**Your instructions**
Reproduce only the lines of the material below that start at the line containing "((48 <=? n) && (n <=? 57))" and stop at the line containing "(hex_digit (b /". Keep both end lines.

Segment Start: Entries shown

Definition issued {A} (m : M A) : list Request := fst m.
Definition outcome {A} (m : M A) : result A := snd m.

Record HTTPClient := {
  http_api_key : option string;
  base_url : string;
  timeout : pyval;
  session_headers : gmap string string
}.

(** Truth value of an [Optional[str]]. *)
Definition str_truthy (k : option string) : bool :=
  match k with
  | Some s => negb (String.eqb s "")
  | None => false
  end.

(** [HTTPClient.__init__]. *)
Definition HTTPClient_new (api_key : option string) (base_url : string)
    (timeout : pyval) : HTTPClient :=
  {| http_api_key := api_key;
     base_url := rstrip_slash base_url;
     timeout := timeout;
     session_headers :=
       <["Accept" := "application/json"]>
         (<["User-Agent" := "clawprint-python/0.1.0"]> ∅) |}.

Definition _url (self : HTTPClient) (path : string) : string :=
  base_url self +:+ path.

(** [HTTPClient._headers]. *)
Definition _headers (self : HTTPClient) (authenticated : bool)
    : gmap string string :=
  if authenticated && str_truthy (http_api_key self) then
    <["Authorization" := "Bearer " +:+ default "" (http_api_key self)]> ∅
  else ∅.

(** The headers that leave with a request: those of the call over the
    session's. *)
Definition outgoing_headers (self : HTTPClient) (rq : Request)
    : gmap string string :=
  rq_headers rq ∪ session_headers self.

(** [quote(segment, safe="")] on a string of the model: the unreserved
    characters stay, every other byte of the UTF-8 encoding, one byte below
    code point 128 and two from there to 255, becomes [%XX]. [quote] is the
    function on every [str]. *)
Definition unreserved (c : ascii) : bool :=
  let n := code_point c in
  ((65 <=? n) && (n <=? 90)) || ((97 <=? n) && (n <=? 122))
  || ((48 <=? n) && (n <=? 57))
  || (n =? 95) || (n =? 46) || (n =? 45) || (n =? 126).

Definition hex_digit (n : Z) : ascii :=
  ascii_of_nat (Z.to_nat (if n <? 10 then 48 + n else 55 + n)).

Definition percent (b : Z) : string :=
  String "%" (String (hex_digit (b / 16)) (String (hex_digit (b mod 16)) "")).

Fixpoint encode_path_segment (segment : string) : string :=
  match segment with
  | EmptyString => EmptyString
  | String c r =>
      let n := code_point c in
      (if unreserved c then String c ""
       else if n <? 128 then percent n
       else percent (192 + n / 64) +:+ percent (128 + n mod 64))
      +:+ encode_path_segment r
  end.

(** [v is not None]. *)
Definition is_not_None (v : pyval) : bool :=
  match v with PNone => false | _ => true end.

(** [{k: v for k, v in params.items() if v is not None}]. *)
Definition strip_None (params : pydict) : pydict :=
  filter (fun kv => is_not_None (snd kv) = true) params.

Section transport.
Variable str_other : pyval -> string.
(** The session and the network behind it. *)
Variable network : Request -> reply.

(** [HTTPClient._handle_response]. *)
Definition _handle_response (resp : Response) : result pyval :=
  let body := match json resp with Some v => v | None => PNone end in
  if ok resp then
    match body with
    | PNone => Ok (PDict [])
    | _ => Ok body
    end
  else
    let message := PStr "API request failed" in
    let '(message, code) :=
      match body with
      | PDict ((_ :: _) as o) =>
          (default (default message (dict_get "message" o))
             (dict_get "error" o),
           default PNone (dict_get "code" o))
      | _ => (message, PNone)
      end in
    Raise (ClawPrintError_new (py_str str_other message)
             (Some (status_code resp)) code body).

(** [self._session.request(...)]. *)
Definition session_request (rq : Request) : M reply :=
  ([rq], Ok (network rq)).

(** [HTTPClient.request]. *)
Definition request (self : HTTPClient) (method path : string)
    (params : option pydict) (json_body : pyval) (authenticated : bool)
    : M pyval :=
  let params :=
    match params with
    | Some ((_ :: _) as p) => Some (strip_None p)
    | _ => params
    end in
  do r <- session_request
         {| rq_method := method;
            rq_url := _url self path;
            rq_params :=
              match params with
              | Some (_ :: _) => params
              | _ => None
              end;
            rq_json := json_body;
            rq_headers := _headers self authenticated;
            rq_timeout := timeout self |} ;
  match r with
  | Failed exc =>
      if is_ConnectionError exc then
        raise (ClawPrintError_new ("Connection error: " +:+ exc_text exc)
                 None (PStr "connection_error") PNone)
      else if is_Timeout exc then
        raise (ClawPrintError_new
                 ("Request timed out after "
                  +:+ py_str str_other (timeout self) +:+ "s")
                 None (PStr "timeout") PNone)
      else
        raise (ClawPrintError_new ("Request failed: " +:+ exc_text exc)
                 None (PStr "request_error") PNone)
  | Responded resp => lift (_handle_response resp)
  end.

Definition get (self : HTTPClient) (path : string)
    (params : option pydict) (authenticated : bool) : M pyval :=
  request self "GET" path params PNone authenticated.

Definition post (self : HTTPClient) (path : string) (json_body : pyval)
    (authenticated : bool) : M pyval :=
  request self "POST" path None json_body authenticated.

Definition patch (self : HTTPClient) (path : string) (json_body : pyval)
    (authenticated : bool) : M pyval :=
  request self "PATCH" path None json_body authenticated.
End transport.

(** ** Public client ([client.py]) *)

Record ClawPrint := {
  api_key : option string;
  _http : HTTPClient
}.

(** [a or b] on two [Optional[str]]. *)
Definition str_or (a b : option string) : option string :=
  if str_truthy a then a else b.

(** [ClawPrint.__init__], with [os.environ] as a map. *)
Definition ClawPrint_new (environ : gmap string string)
    (api_key : option string) (base_url : string) (timeout : pyval)
    : ClawPrint :=
  let key := str_or api_key (environ !! "CLAWPRINT_API_KEY") in
  {| api_key := key; _http := HTTPClient_new key base_url timeout |}.

(** [ClawPrint._require_auth]. *)
Definition _require_auth (self : ClawPrint) (method_name : string)
    : result unit :=
  if negb (str_truthy (api_key self)) then
    Raise (AuthenticationError_new method_name)
  else Ok tt.

(** [ClawPrint._require]. *)
Definition _require (name : string) (value : pyval) : result unit :=
  match value with
  | PNone =>
      Raise (ValidationError_new
               ("'" +:+ name +:+ "' is required and cannot be empty."))
  | PStr s =>
      if String.eqb (strip s) "" then
        Raise (ValidationError_new
                 ("'" +:+ name +:+ "' is required and cannot be empty."))
      else Ok tt
  | _ => Ok tt
  end.

(** An argument of type [Optional[str]], [Optional[int]], [Optional[float]]
    as a Python value. A parameter annotated [str] that [_require] tests for
    [None] is an [option string] as well. *)
Definition opt_str (s : option string) : pyval := from_option PStr PNone s.
Definition opt_int (n : option Z) : pyval := from_option PInt PNone n.
Definition opt_float (f : option (Z * Z)) : pyval :=
  from_option (fun me => PFloat (fst me) (snd me)) PNone f.

(** The keyword arguments of [search]. *)
Record search_args := {
  q : option string;
  domain : option string;
  protocol : option string;
  max_cost : option (Z * Z);
  min_verification : option string;
  sort : option string;
  limit : option Z;
  offset : option Z
}.

(** The keyword arguments of [report]. *)
Record report_args := {
  provider_handle : option string;
  requester_handle : option string;
  report_protocol : option string;
  report_outcome : option string;
  rating : option Z;
  external_tx_id : option string;
  response_time_ms : option Z;
  cost_actual : option (Z * Z)
}.

(** [body.update(extra)]. *)
Definition dict_update (body extra : pydict) : pydict :=
  fold_left (fun b kv => dict_set (fst kv) (snd kv) b) extra body.

(** [if v is not None: body[k] = v]. *)
Definition set_if_given (k : string) (v : pyval) (body : pydict) : pydict :=
  if is_not_None v then dict_set k v body else body.

Section client.
Variable str_other : pyval -> string.
Variable network : Request -> reply.

Definition search (self : ClawPrint) (a : search_args) : M pyval :=
  let params :=
    [("q", opt_str (q a));
     ("domain", opt_str (domain a));
     ("protocol", opt_str (protocol a));
     ("max_cost", opt_float (max_cost a));
     ("min_verification", opt_str (min_verification a));
     ("sort", opt_str (sort a));
     ("limit", opt_int (limit a));
     ("offset", opt_int (offset a))] in
  do data <- get str_other network (_http self) "/v1/agents/search"
               (Some params) false;
  lift (APIObject_new SearchResponse data).

(** After [_require] has passed, [handle] is a string. *)
Definition trust (self : ClawPrint) (handle : option string) : M pyval :=
  run lift (_require "handle" (opt_str handle));
  let safe := encode_path_segment (default "" handle) in
  do data <- get str_other network (_http self) ("/v1/trust/" +:+ safe)
               None false;
  lift (APIObject_new TrustResponse data).

Definition register (self : ClawPrint) (name handle description : option string)
    (services protocols : pyval) (extra : pydict) : M pyval :=
  run lift (_require "name" (opt_str name));
  run lift (_require "handle" (opt_str handle));
  run lift (_require "description" (opt_str description));
  let body :=
    [("name", opt_str name); ("handle", opt_str handle);
     ("description", opt_str description)] in
  let body := set_if_given "services" services body in
  let body := set_if_given "protocols" protocols body in
  let body := dict_update body extra in
  do data <- post str_other network (_http self) "/v1/agents" (PDict body)
               false;
  lift (APIObject_new RegisterResponse data).

Definition update (self : ClawPrint) (handle : option string)
    (fields : pydict) : M pyval :=
  run lift (_require_auth self "update");
  run lift (_require "handle" (opt_str handle));
  run (if truthy (PDict fields) then ret tt
       else raise (ValidationError_new
                     "At least one field is required for update."));
  let safe := encode_path_segment (default "" handle) in
  do data <- patch str_other network (_http self) ("/v1/agents/" +:+ safe)
               (PDict fields) true;
  lift (APIObject_new UpdateResponse data).

Definition report (self : ClawPrint) (a : report_args) : M pyval :=
  run lift (_require_auth self "report");
  run lift (_require "provider_handle" (opt_str (provider_handle a)));
  run lift (_require "requester_handle" (opt_str (requester_handle a)));
  run lift (_require "protocol" (opt_str (report_protocol a)));
  run lift (_require "outcome" (opt_str (report_outcome a)));
  let body :=
    [("provider_handle", opt_str (provider_handle a));
     ("requester_handle", opt_str (requester_handle a));
     ("protocol", opt_str (report_protocol a));
     ("outcome", opt_str (report_outcome a))] in
  do body <- match rating a with
             | Some r =>
                 if negb ((1 <=? r) && (r <=? 5)) then
                   raise (ValidationError_new
                            "rating must be between 1 and 5.")
                 else ret (dict_set "rating" (PInt r) body)
             | None => ret body
             end;
  let body := set_if_given "external_tx_id" (opt_str (external_tx_id a)) body in
  let body := set_if_given "response_time_ms" (opt_int (response_time_ms a)) body in
  let body := set_if_given "cost_actual" (opt_float (cost_actual a)) body in
  do data <- post str_other network (_http self) "/v1/transactions/report"
               (PDict body) true;
  lift (APIObject_new ReportResponse data).

Definition domains (self : ClawPrint) : M pyval :=
  do data <- get str_other network (_http self) "/v1/domains" None false;
  lift (APIObject_new DomainsResponse data).

Definition scan (self : ClawPrint) (content : option string) : M pyval :=
  run lift (_require_auth self "scan");
  run lift (_require "content" (opt_str content));
  do data <- post str_other network (_http self) "/v1/security/scan"
               (PDict [("content", opt_str content)]) true;
  lift (APIObject_new ScanResponse data).

Definition discover (self : ClawPrint) : M pyval :=
  do data <- get str_other network (_http self) "/v1/discover" None false;
  lift (APIObject_new DiscoverResponse data).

Segment End: Entries shown

**Result of this task**
  || ((48 <=? n) && (n <=? 57))
  || (n =? 95) || (n =? 46) || (n =? 45) || (n =? 126).

Definition hex_digit (n : Z) : ascii :=
  ascii_of_nat (Z.to_nat (if n <? 10 then 48 + n else 55 + n)).

Definition percent (b : Z) : string :=
  String "%" (String (hex_digit (b / 16)) (String (hex_digit (b mod 16)) "")).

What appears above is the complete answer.